> Your objective
Only these lines of the data below are wanted: the one with "(** What the", the one with "sorted by [less].", and any lines between them, each repeated exactly.

[Saved data entries]
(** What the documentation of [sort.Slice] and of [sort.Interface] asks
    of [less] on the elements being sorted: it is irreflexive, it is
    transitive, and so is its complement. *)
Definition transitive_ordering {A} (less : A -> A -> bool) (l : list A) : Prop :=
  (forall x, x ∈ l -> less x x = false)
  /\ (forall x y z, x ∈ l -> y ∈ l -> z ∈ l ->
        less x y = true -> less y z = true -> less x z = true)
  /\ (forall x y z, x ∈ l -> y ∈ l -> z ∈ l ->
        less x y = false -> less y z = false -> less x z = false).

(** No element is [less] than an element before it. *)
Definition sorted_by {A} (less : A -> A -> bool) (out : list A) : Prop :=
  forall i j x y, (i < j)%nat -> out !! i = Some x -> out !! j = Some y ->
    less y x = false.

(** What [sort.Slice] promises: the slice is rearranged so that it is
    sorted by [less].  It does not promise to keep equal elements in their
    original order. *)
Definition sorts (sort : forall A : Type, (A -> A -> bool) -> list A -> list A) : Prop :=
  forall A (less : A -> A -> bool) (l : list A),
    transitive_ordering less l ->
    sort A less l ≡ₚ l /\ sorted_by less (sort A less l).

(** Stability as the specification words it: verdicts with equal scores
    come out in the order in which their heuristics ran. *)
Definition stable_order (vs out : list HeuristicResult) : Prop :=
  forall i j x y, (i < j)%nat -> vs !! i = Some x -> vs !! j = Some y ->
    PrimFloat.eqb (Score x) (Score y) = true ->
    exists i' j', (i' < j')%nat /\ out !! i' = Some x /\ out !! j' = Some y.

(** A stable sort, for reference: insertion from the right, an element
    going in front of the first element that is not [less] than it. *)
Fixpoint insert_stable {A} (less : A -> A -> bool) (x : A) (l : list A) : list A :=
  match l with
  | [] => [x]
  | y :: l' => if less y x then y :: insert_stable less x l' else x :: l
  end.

---

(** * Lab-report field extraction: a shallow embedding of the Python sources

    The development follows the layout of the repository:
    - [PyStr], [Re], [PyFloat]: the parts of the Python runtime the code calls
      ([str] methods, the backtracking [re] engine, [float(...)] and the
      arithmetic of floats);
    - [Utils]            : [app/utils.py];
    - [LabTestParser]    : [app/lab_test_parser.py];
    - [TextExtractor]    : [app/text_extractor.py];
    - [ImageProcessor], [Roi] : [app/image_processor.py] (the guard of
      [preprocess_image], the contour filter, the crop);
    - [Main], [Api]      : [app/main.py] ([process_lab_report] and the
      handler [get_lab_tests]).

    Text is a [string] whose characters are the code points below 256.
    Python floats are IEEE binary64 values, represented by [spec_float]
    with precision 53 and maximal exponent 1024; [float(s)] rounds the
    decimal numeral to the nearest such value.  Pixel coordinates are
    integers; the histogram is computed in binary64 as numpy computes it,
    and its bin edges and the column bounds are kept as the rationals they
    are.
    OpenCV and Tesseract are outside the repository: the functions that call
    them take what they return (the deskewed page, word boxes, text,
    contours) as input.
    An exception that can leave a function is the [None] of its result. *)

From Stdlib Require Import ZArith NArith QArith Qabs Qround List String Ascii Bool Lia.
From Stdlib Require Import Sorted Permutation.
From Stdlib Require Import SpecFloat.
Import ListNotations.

> Answer to this problem
(** What the documentation of [sort.Slice] and of [sort.Interface] asks
    of [less] on the elements being sorted: it is irreflexive, it is
    transitive, and so is its complement. *)
Definition transitive_ordering {A} (less : A -> A -> bool) (l : list A) : Prop :=
  (forall x, x ∈ l -> less x x = false)
  /\ (forall x y z, x ∈ l -> y ∈ l -> z ∈ l ->
        less x y = true -> less y z = true -> less x z = true)
  /\ (forall x y z, x ∈ l -> y ∈ l -> z ∈ l ->
        less x y = false -> less y z = false -> less x z = false).

(** No element is [less] than an element before it. *)
Definition sorted_by {A} (less : A -> A -> bool) (out : list A) : Prop :=
  forall i j x y, (i < j)%nat -> out !! i = Some x -> out !! j = Some y ->
    less y x = false.

(** What [sort.Slice] promises: the slice is rearranged so that it is
    sorted by [less].  It does not promise to keep equal elements in their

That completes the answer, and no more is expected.